Already switched my 5850 to einstein. Ran it under albert and had no problems, we'll see how it goes on regular einstein. I don't know if you have seen this but under einstein@home preferences you can now select how many wus to do at once on your gpu. The setting under GPU utilization factor of BRP apps is the same as the count setting in an appinfo file. I'm currently using 0.5, my utilization went around 70 to 94.

Sunny129 · May 15, 2012

salvorhardin said:
Already switched my 5850 to einstein. Ran it under albert and had no problems, we'll see how it goes on regular einstein. I don't know if you have seen this but under einstein@home preferences you can now select how many wus to do at once on your gpu. The setting under GPU utilization factor of BRP apps is the same as the count setting in an appinfo file. I'm currently using 0.5, my utilization went around 70 to 94.

yeah its nice not to have to use an app_info for once...that being said, i just finished testing a few WU's one at a time, and after changing my GPU utilization factor to 0.5, not even a BOINC restart got 2 WU's going at once. i imagine i'll have to wait for the current result to finish and upload before a 2nd concurrent task starts running. i'll report back if the parameter doesn't eventually start working...i've had no problems w/ it so far on my CUDA BRP4 crunching box.

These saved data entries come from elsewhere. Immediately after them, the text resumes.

Lemma producer_queue_inv t b s s' p :
  inv s → threads s !! t = Some p → at_queue p = true →
  thread_step t b s = Some s' → inv s'.
Proof.
  intros Hi Hp Hq Hs. unfold thread_step in Hs. rewrite Hp in Hs.
  pose proof Hi as [Hg (T & f & Hr & Hw)].
  pose proof (gate_count _ _ _ _ _ _ Hg) as [_ Hn].
  destruct p; try done; injection Hs as <-.
  - (* count *) split.
    + cbn. apply (gate_move _ _ _ _ _ _ _ _ _ Hg Hp); by destruct (bool_decide _).
    + exists T, f. split; [by apply ring_add_count|]. by apply (awake_move _ _ _ _ _ _ _ _ Hw Hp).
  - (* backoff *) split.
    + by apply (gate_move _ _ _ _ _ _ _ _ _ Hg Hp).
    + exists T, f. split; [by apply (ring_sub_count _ _ _ _ _ _ _ _ _ m)|].
      by apply (awake_move _ _ _ _ _ _ _ _ Hw Hp).
  - (* head *) split.
    + by apply (gate_move _ _ _ _ _ _ _ _ _ Hg Hp).
    + exists T, f. split; [|by apply (awake_move _ _ _ _ _ _ _ _ Hw Hp)].
      apply ring_ticket; [done..|]. apply (gate_drained _ _ _ _ _ _ Hg).
  - (* assert *) unfold access.
    destruct (ring_pending _ _ _ _ _ _ _ _ _ _ m h i Hr Hp Hn eq_refl)
      as (Hrange & Hf & Hh & Hmax & Hd & _).
    rewrite (assert_free_eq (queue s) h i f T (ring_window _ _ _ _ _ _ _ _ Hr)) by done.
    by apply (inv_move (s <| queue := queue s |>) t _ _ Hi Hp).
  - (* put *) unfold access.
    destruct (ring_pending _ _ _ _ _ _ _ _ _ _ m h i Hr Hp Hn eq_refl)
      as (Hrange & Hf & Hh & Hmax & Hd & _).
    rewrite (put_slot_eq (queue s) h i f T m (ring_window _ _ _ _ _ _ _ _ Hr)) by done.
    split; [by apply (gate_move _ _ _ _ _ _ _ _ _ Hg Hp)|].
    eexists T, _. split; [by apply (ring_put _ _ _ _ _ _ _ _ _ _ _ _ Hr Hp)|].
    intros _ _ _. exists t, (E_send m i). cbn. by rewrite lookup_insert_eq.
Qed.

Lemma thread_step_inv t b s s' : inv s → thread_step t b s = Some s' → inv s'.
Proof.
  intros Hi Hs. destruct (threads s !! t) as [p|] eqn:Hp.
  - destruct (at_queue p) eqn:Hq; [by eapply producer_queue_inv|by eapply producer_gate_inv].
  - unfold thread_step in Hs. by rewrite Hp in Hs.
Qed.

(** A step of the agent outside the queue. *)
Lemma agent_outside s s' :
  inv s → queue s' = queue s → threads s' = threads s → drained s' = drained s →
  tickets s' = tickets s → received s' = received s →
  in_hand (agent s') = [] → in_hand (agent s) = [] →
  advanced (agent s') = advanced (agent s) → agent s' ≠ A_bad →
  (agent s' = A_loop → drained s = true) →
  gate (sender s') (mutex s') (waiting s') (threads s) (agent s') (drained s) → inv s'.
Proof.
  intros [_ (T & f & Hr & _)] Hq Ht Hd Htk Hrc Hh Hh0 Ha Hb Hl Hg. split.
  - by rewrite Ht, Hd.
  - exists T, f. rewrite Hq, Ht, Hd, Htk, Hrc.
    split; [apply (ring_agent_move _ _ _ _ _ _ _ _ _ Hr); congruence|].
    intros HA _ []. destruct Hr. apply ring_beyond0.
    rewrite <- (ring_drained0 (Hl HA)), ring_T0, Hh0. cbn. lia.
Qed.

(** Discharges the conditions of [gate_agent_step] that evaluate. *)
Ltac gate_agent Hg :=
  apply (gate_agent_step _ _ _ _ _ _ _ _ _ _ _ Hg); cbn; try done;
  try (intros [|]; done); try exact (gate_agent _ _ _ _ _ _ Hg).

Lemma waiting_false sd mx w th a dr : gate sd mx w th a dr → a ≠ A_wait → w = false.
Proof.
  intros Hg Ha. destruct w; [|done]. by specialize (gate_waiting _ _ _ _ _ _ Hg eq_refl).
Qed.

Lemma agent_mutex sd mx w th a dr :
  gate sd mx w th a dr → agent_holds a = true → mx = Some By_agent.
Proof.
  intros Hg Ha. rewrite (gate_agent _ _ _ _ _ _ Hg) in Ha. by apply bool_decide_eq_true in Ha.
Qed.

Lemma agent_outside_inv b s s' :
  inv s → match agent s with A_take _ | A_advance _ _ | A_release _ _ => False | _ => True end →
  agent_step b s = Some s' → inv s'.
Proof.
  intros Hi Hno Hs. unfold agent_step in Hs. pose proof Hi as [Hg _].
  pose proof (gate_sealed _ _ _ _ _ _ Hg) as Hse.
  destruct s as [sd mx w ap q th a dr tk rc]. cbn in *.
  pose proof (waiting_false _ _ _ _ _ _ Hg) as Hwf.
  pose proof (agent_mutex _ _ _ _ _ _ Hg) as Hmx.
  destruct a; try done; try specialize (Hwf ltac:(done)); try specialize (Hmx eq_refl); subst.
  - (* loop *) destruct b; [destruct (ap || dr); [|done]|]; injection Hs as <-;
      apply (agent_outside _ _ Hi); try done; gate_agent Hg.
  - (* handle *) injection Hs as <-.
    destruct b; apply (agent_outside _ _ Hi); try done; gate_agent Hg.
  - (* close *) injection Hs as <-. apply (agent_outside _ _ Hi); try done. by apply gate_close.
  - (* lock *) destruct mx; [done|]. injection Hs as <-.
    apply (agent_outside _ _ Hi); try done; gate_agent Hg.
  - (* check *)
    destruct (gate_closed_cases _ _ _ _ _ _ Hg) as (c & Hn & _ & _ & Hpr & Hc).
    rewrite Hpr in Hs. case_bool_decide as H0; injection Hs as <-;
      apply (agent_outside _ _ Hi); try done; gate_agent Hg.
    intros _. left. lia.
  - (* sleep *) injection Hs as <-. apply (agent_outside _ _ Hi); try done; gate_agent Hg.
    intros _. apply (gate_signal _ _ _ _ _ _ Hg). by left.
  - (* wait *) destruct (negb w || b); [|done]. destruct mx; [done|]. injection Hs as <-.
    apply (agent_outside _ _ Hi); try done; gate_agent Hg.
  - (* clear *) injection Hs as <-. apply (agent_outside _ _ Hi); try done; gate_agent Hg.
  - (* unlock *) injection Hs as <-.
    destruct dr; apply (agent_outside _ _ Hi); try done; gate_agent Hg.
Qed.

Lemma agent_queue_inv b s s' :
  inv s → match agent s with A_take _ | A_advance _ _ | A_release _ _ => True | _ => False end →
  agent_step b s = Some s' → inv s'.
Proof.
  intros Hi Hno Hs. unfold agent_step in Hs. pose proof Hi as [Hg (T & f & Hr & _)].
  pose proof (gate_count _ _ _ _ _ _ Hg) as [_ Hn].
  pose proof (gate_sealed _ _ _ _ _ _ Hg) as Hse.
  destruct s as [sd mx w ap q th a dr tk rc]. cbn in *.
  pose proof (waiting_false _ _ _ _ _ _ Hg) as Hwf.
  destruct a as [|d|d m|d m| | | | | | | | |]; try done; specialize (Hwf ltac:(done)); subst w.
  - (* take *) destruct (ring_take _ _ _ _ _ _ _ _ Hr Hn) as [E Hr']. rewrite E in Hs.
    destruct (f T) as [m|] eqn:Hf; injection Hs as <-; cbn.
    + destruct Hr' as [f' Hr']. split; [gate_agent Hg|]. exists (T + 1), f'. done.
    + split; [destruct d; cbn; gate_agent Hg|]. exists T, f. split; [|by intros _ _].
      destruct d; [|done]. cbn.
      pose proof (ring_empty _ _ _ _ _ _ _ _ Hr (Hse eq_refl) eq_refl Hf). by destruct Hr'.
  - (* advance *) destruct (ring_advance _ _ _ _ _ _ _ _ _ Hr Hn) as (q' & E & Hr').
    rewrite E in Hs. injection Hs as <-. split; [cbn; gate_agent Hg|]. by exists T, f.
  - (* release *) destruct (ring_release _ _ _ _ _ _ _ _ _ Hr Hn) as (q' & E & _ & Hr').
    rewrite E in Hs. injection Hs as <-. cbn.
    split; [destruct d; gate_agent Hg|]. exists T, f.
    destruct d; (split; [by apply Hr'|done]).
Qed.

Lemma step_inv s s' : inv s → step s s' → inv s'.
Proof.
  intros Hi [[t m|t b|b] Hs].
  - cbn in Hs. destruct (threads s !! t) eqn:Ht; [done|]. injection Hs as <-.
    destruct Hi as [Hg (T & f & Hr & Hw)]. split; [by apply gate_spawn|].
    exists T, f. split; [by apply ring_spawn|]. intros H1 H2 H3.
    destruct (Hw H1 H2 H3) as (t' & p & Hp & Hp'). exists t', p.
    cbn. rewrite lookup_insert_ne; [done|]. congruence.
  - by apply (thread_step_inv t b s).
  - destruct (agent s) eqn:Ha; try (apply (agent_outside_inv b s); by rewrite ?Ha);
      apply (agent_queue_inv b s); by rewrite ?Ha.
Qed.

Lemma reachable_inv `{Allocator} given capacity q s :
  mpscq_create given capacity = Some q → reachable q s → inv s.
Proof.
  intros (Hc & Hm & H1 & H2 & H3 & H4)%create_capacity_ok Hr.
  assert (inv (initial q)) as H0 by (apply initial_inv; rewrite ?Hm in *; done).
  clear -Hr H0. induction Hr as [|s s1 s2 Hs _ IH]; [done|]. apply IH. by eapply step_inv.
Qed.

(** The capacity never changes. *)
Definition same_max (q q' : mpscq) : Prop := max q' = max q.
#[export] Instance same_max_refl : Reflexive same_max.
Proof. done. Qed.
#[export] Instance same_max_trans : Transitive same_max.
Proof. unfold same_max. intros q1 q2 q3. congruence. Qed.
Abbreviation keeps_max := (keeps same_max).

Lemma keeps_accesses h m v i :
  keeps_max fetch_add_count ∧ keeps_max fetch_sub_count ∧ keeps_max fetch_add_head ∧
  keeps_max (assert_free h) ∧ keeps_max (put_slot m h) ∧ keeps_max (exchange_slot i v) ∧
  keeps_max advance_tail ∧
  keeps_max (r ← fetch_sub_count; assert (bool_decide (0 < r))).
Proof.
  unfold fetch_add_count, fetch_sub_count, fetch_add_head, assert_free, put_slot,
    exchange_slot, load_slot, advance_tail, assert.
  repeat split; by keeps_tac.
Qed.

Lemma max_access {A} t (m : M mpscq A) k s :
  keeps_max m → (∀ a s', max (queue (k a s')) = max (queue s')) →
  max (queue (access t m k s)) = max (queue s).
Proof.
  intros Hm Hk. unfold access. destruct (m (queue s)) as [[[a q] es]|] eqn:E; [|done].
  rewrite Hk. by apply (Hm _ _ _ _ E).
Qed.

Lemma max_step s s' : step s s' → max (queue s') = max (queue s).
Proof.
  intros [[t m|t b|b] Hs]; cbn in Hs.
  - destruct (threads s !! t); [done|]. by injection Hs as <-.
  - unfold thread_step in Hs.
    destruct (threads s !! t) as [[]|]; try (by repeat case_match; simplify_eq);
      injection Hs as <-; apply max_access; try done;
      by apply (keeps_accesses h m None 0) || by apply (keeps_accesses 0 m None 0).
  - unfold agent_step in Hs.
    destruct (agent s); try (by repeat case_match; simplify_eq).
    + destruct (exchange_slot _ _ _) as [[[[m|] q] es]|] eqn:E; injection Hs as <-; try done;
        [|destruct drain]; by apply (keeps_accesses 0 1%positive None (tail (queue s))) in E.
    + destruct (advance_tail _) as [[[[] q] es]|] eqn:E; injection Hs as <-; [|done].
      by apply (keeps_accesses 0 m None 0) in E.
    + match type of Hs with match ?x with _ => _ end = _ => destruct x as [[[[] q] es]|] eqn:E end;
        injection Hs as <-; [|done].
      by apply (keeps_accesses 0 m None 0) in E.
Qed.

Lemma max_reachable q s : reachable q s → max (queue s) = max q.
Proof.
  unfold reachable. change (max q) with (max (queue (initial q))).
  induction 1 as [|s0 s1 s2 Hs _ IH]; [done|]. rewrite IH. by apply max_step.
Qed.

(** ** Theorems *)

(** C20: Whatever the interleaving of producers, the consuming agent and the
    closing of the sender, no assertion of the queue fails and
    [uv_async_send] is never given the handle that [message_sender_close]
    cleared. *)
Theorem channel_safe `{Allocator} given capacity q s :
  mpscq_create given capacity = Some q → reachable q s →
  agent s ≠ A_bad ∧ ∀ t, threads s !! t ≠ Some E_bad.
Proof.
  intros Hc Hr. destruct (reachable_inv _ _ _ _ Hc Hr) as [_ (T & f & R & _)].
  split; [apply (ring_agent _ _ _ _ _ _ _ _ R)|].
  intros t Ht. by destruct (ring_threads _ _ _ _ _ _ _ _ R t _ Ht).
Qed.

salvorhardin · May 16, 2012

I had the same problem, it took a while to kick in. By the look of my tasks, once the task is finished the next ones are started with the updated settings.

Sunny129 · May 16, 2012

ok, so for a reference point, my shader-unlocked HD 6950 is completing BRP4 ATI tasks in ~64 min. apiece when run individually. i'm not running 2 at a time and will report back w/ some run times and quantify the improvement in efficiency if there is one.

given that each BRP4 ATI task consumes ~0.5 CPUs, it is interesting to note the following behaviors:

it is common sense that i can only run CPU tasks on 5 cores in order to leave the 6th and final core available a single or 2 concurrent BRP4 ATI tasks. while running a single BRP4 ATI task and 5 CPU tasks concurrently, my GPU utilization is ~67%...yet interestingly enough, if i decrease CPU work to 4 cores or less, GPU utilization slowly creeps up a few percentage points to ~70%.
when i run 2 BRP4 ATI tasks and 5 CPU tasks concurrently, my GPU utilization is ~77%. and yet, if i decrease CPU work to only 4 cores, my GPU utilization rises substantially to ~90%. i don't really see why this is happening, especially considering that leaving a single CPU core free should be more than enough to service 2 concurrent BRP4 ATI tasks b/c 1) they only consume 0.5 CPUs each, and b/c 2) they consume a bit less than that in reality, according to the Windows Task Manager. it'll take some more time to see how altering these variables affect both CPU task and GPU task run times...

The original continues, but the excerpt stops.